'''
(** X14.  When every ordinate is finite, no point of any curve falls
    outside the ordinate axis of the chart: the lower end of the axis is
    at most, and the upper end at least, every ordinate, in every mode,
    with or without the floor at zero. *)
Theorem axis_range_covers_data (L : Libm) (fuel : nat) (spectra : list SpectrumData)
    (params : PlotSpecParams) (run : ChartRun) :
  Forall (fun s => Forall (fun y => finite_value y = true) (y_values s)) spectra ->
  create_and_export_multiple_plots L fuel spectra params = Returned run ->
  (y_min (plan run) <=? y_max (plan run)) = true
  /\ Forall (fun s =>
               Forall (fun y => (y_min (plan run) <=? y) = true
                                /\ (y <=? y_max (plan run)) = true) (y_values s))
       spectra.
Proof.
  intros Hfin Hrun. unfold create_and_export_multiple_plots in Hrun.
  destruct (overall_y_range spectra DBL_MAX DBL_LOWEST) as [[lo hi] |] eqn:Er;
    [| discriminate].
  destruct (y_axis_range (mode params) lo hi) as [ymin ymax] eqn:Ea.
  destruct (calculateNiceTicks L fuel (x_start params) (x_end params) 6); [| discriminate].
  destruct (calculateNiceTicks L fuel ymin ymax 6); [| discriminate].
  destruct (List.length spectra =? 0)%nat eqn:En; [discriminate |]. cbn [orb] in Hrun.
  destruct (_ || _); [discriminate |].
  injection Hrun as <-. cbn [plan y_min y_max].
  destruct DBL_MAX_finite as [Fmax Flow].
  destruct (overall_y_range_spec (fun y => finite_value y = true) spectra
              (fun y Hy => proj1 (finite_value_spec y Hy)) Hfin _ _ _ _ Fmax Flow Er)
    as [Flo [Fhi [_ [_ Hall]]]].
  assert (Hle : (lo <=? hi) = true).
  { destruct spectra as [| s rest]; [discriminate En |].
    cbn [overall_y_range] in Er.
    destruct (y_values s) as [| y ys] eqn:Ey; [discriminate Er |].
    inversion Hall as [| ? ? Hs _]; subst. rewrite Ey in Hs.
    inversion Hs as [| ? ? [H1 H2] _]; subst.
    now apply leb_trans with (y := y). }
  destruct (y_axis_range_covers (mode params) lo hi Flo Fhi Hle) as [Hmin Hmax].
  rewrite Ea in Hmin, Hmax. cbn [fst snd] in Hmin, Hmax.
  split.
  { apply leb_trans with (y := lo); [exact Hmin |].
    now apply leb_trans with (y := hi). }
  eapply Forall_impl; [| exact Hall]. cbn beta. intros s Hs.
  eapply Forall_impl; [| exact Hs]. cbn beta. intros y [H1 H2]. split.
  - now apply leb_trans with (y := lo).
  - now apply leb_trans with (y := hi).
Qed.

Lemma axis_range_covers_data_witness :
  (y_min (plan Cases.cd_chart) <=? y_max (plan Cases.cd_chart)) = true
  /\ Forall (fun s =>
               Forall (fun y => (y_min (plan Cases.cd_chart) <=? y) = true
                                /\ (y <=? y_max (plan Cases.cd_chart)) = true)
                 (y_values s))
       Inputs.two_curves.
Proof.
  apply (axis_range_covers_data RefLibm.libm 20 Inputs.two_curves
           (Inputs.overlay_run "cd" "nm" "svg") Cases.cd_chart).
  - repeat constructor.
  - vm_compute. reflexivity.
Defined.
End AxisFacts.

(** ** Claims about axis scaling and export *)

Module ChartClaims.
Import Double DoubleFacts LoopFacts Spec Inputs Terms TickFacts AxisFacts.
Open Scope float_scope.

Section WithLibm.
Context (L : Libm).

(** The floor at zero of lines 551-555. *)
Lemma y_axis_range_floored (mode : string) (lo hi : float) :
  mode <> "cd"%string -> mode <> "cdl"%string -> geb lo 0 = true ->
  y_axis_range mode lo hi = (0, hi + (hi - lo) * 0.10).
Proof.
  intros Hcd Hcdl Hmin. unfold y_axis_range.
  apply String.eqb_neq in Hcd. apply String.eqb_neq in Hcdl.
  rewrite Hcd, Hcdl, Hmin. reflexivity.
Qed.

(** The chart step returns once both tick loops advance, every curve
    has a legend name and every abscissa has an ordinate. *)
Lemma chart_returns (spectra : list SpectrumData) (params : PlotSpecParams)
    (lo hi : float) :
  spectra <> [] ->
  overall_y_range spectra DBL_MAX DBL_LOWEST = Some (lo, hi) ->
  (List.length spectra <= List.length (legend_names params))%nat ->
  Forall (fun s => (List.length (x_values s) <= List.length (y_values s))%nat) spectra ->
  ticks_advance L (x_start params) (x_end params) ->
  ticks_advance L (fst (y_axis_range (mode params) lo hi))
    (snd (y_axis_range (mode params) lo hi)) ->
  exists fuel run,
    create_and_export_multiple_plots L fuel spectra params = Returned run
    /\ y_min (plan run) = fst (y_axis_range (mode params) lo hi)
    /\ y_max (plan run) = snd (y_axis_range (mode params) lo hi).
Proof.
  intros Hne Hr Hlen Hpts Hx Hy.
  destruct (push_while_le_terminates _ _ _ Hx) as [fx [xt Ex]].
  destruct (push_while_le_terminates _ _ _ Hy) as [fy [yt Ey]].
  pose proof (push_while_le_fuel _ (Nat.max fx fy) _ _ _ _ Ex ltac:(lia)) as Ex'.
  pose proof (push_while_le_fuel _ (Nat.max fx fy) _ _ _ _ Ey ltac:(lia)) as Ey'.
  rewrite <- calculateNiceTicks_loop in Ex', Ey'.
  unfold create_and_export_multiple_plots. rewrite Hr.
  destruct (y_axis_range (mode params) lo hi) as [ymin ymax]. cbn [fst snd] in *.
  eexists (Nat.max fx fy), _. rewrite Ex', Ey'.
  assert (E1 : (List.length spectra =? 0)%nat = false).
  { apply Nat.eqb_neq. destruct spectra; [congruence | discriminate]. }
  assert (E2 : (List.length (legend_names params) <? List.length spectra)%nat = false)
    by (apply Nat.ltb_ge; exact Hlen).
  rewrite E1, E2, (every_abscissa_has_ordinate spectra Hpts).
  cbn [orb plan y_min y_max]. split; [reflexivity | split; reflexivity].
Qed.

(** C3.  For every non-empty list of curves, each with at least one
    ordinate, and a mode that is neither "cd" nor "cdl": lines 534-542
    compute an overall minimum and maximum, which are the least and the
    greatest ordinate of all curves when the ordinates are finite; when
    that minimum is at least 0 the axis range is
    [0, overall_max + (overall_max - overall_min) * 0.10], the padding
    coming from the range of the data and not from the floored range;
    this is the range of every chart the export step returns, and the
    export step does return a chart with it once there is a legend name
    for every curve, an ordinate for every abscissa, and the two tick
    loops advance. *)
Theorem y_range_floor (spectra : list SpectrumData) (params : PlotSpecParams) :
  spectra <> [] ->
  Forall (fun s => y_values s <> []) spectra ->
  mode params <> "cd"%string -> mode params <> "cdl"%string ->
  exists overall_min overall_max : float,
    overall_y_range spectra DBL_MAX DBL_LOWEST = Some (overall_min, overall_max)
    /\ (Forall (fun s => Forall (fun y => finite_value y = true) (y_values s)) spectra ->
        least_of (ordinates spectra) overall_min
        /\ greatest_of (ordinates spectra) overall_max)
    /\ (geb overall_min 0 = true ->
        y_axis_range (mode params) overall_min overall_max
        = (0, overall_max + (overall_max - overall_min) * 0.10)
        /\ (forall fuel run,
              create_and_export_multiple_plots L fuel spectra params = Returned run ->
              y_min (plan run) = 0
              /\ y_max (plan run) = overall_max + (overall_max - overall_min) * 0.10)
        /\ ((List.length spectra <= List.length (legend_names params))%nat ->
            Forall (fun s => (List.length (x_values s) <= List.length (y_values s))%nat)
              spectra ->
            ticks_advance L (x_start params) (x_end params) ->
            ticks_advance L 0 (overall_max + (overall_max - overall_min) * 0.10) ->
            exists fuel run,
              create_and_export_multiple_plots L fuel spectra params = Returned run
              /\ y_min (plan run) = 0
              /\ y_max (plan run) = overall_max + (overall_max - overall_min) * 0.10)).
Proof.
  intros Hne Hy Hcd Hcdl.
  destruct (overall_y_range spectra DBL_MAX DBL_LOWEST) as [[lo hi] |] eqn:Hr;
    [| now elim (overall_y_range_defined spectra Hy DBL_MAX DBL_LOWEST)].
  exists lo, hi. split; [reflexivity |].
  split; [intros Hfin; now apply overall_y_range_extrema |].
  intros Hmin. pose proof (y_axis_range_floored (mode params) lo hi Hcd Hcdl Hmin) as E.
  split; [exact E |]. split.
  - intros fuel run Hrun. unfold create_and_export_multiple_plots in Hrun.
    rewrite Hr, E in Hrun.
    destruct (calculateNiceTicks L fuel (x_start params) (x_end params) 6); [| discriminate].
    destruct (calculateNiceTicks L fuel 0 _ 6); [| discriminate].
    destruct (_ || _); [discriminate |].
    injection Hrun as <-. split; reflexivity.
  - intros Hlen Hpts Hx Hyt.
    destruct (chart_returns spectra params lo hi Hne Hr Hlen Hpts Hx)
      as [fuel [run [Hrun [H1 H2]]]].
    { rewrite E. exact Hyt. }
    rewrite E in H1, H2. exists fuel, run. auto.
Qed.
'''
### Assigned task
Once you have checked every line of the material above, return the ones that hold the string "reflexivity".

### Response area
  - vm_compute. reflexivity.
  rewrite Hcd, Hcdl, Hmin. reflexivity.
  cbn [orb plan y_min y_max]. split; [reflexivity | split; reflexivity].
  exists lo, hi. split; [reflexivity |].
    injection Hrun as <-. split; reflexivity.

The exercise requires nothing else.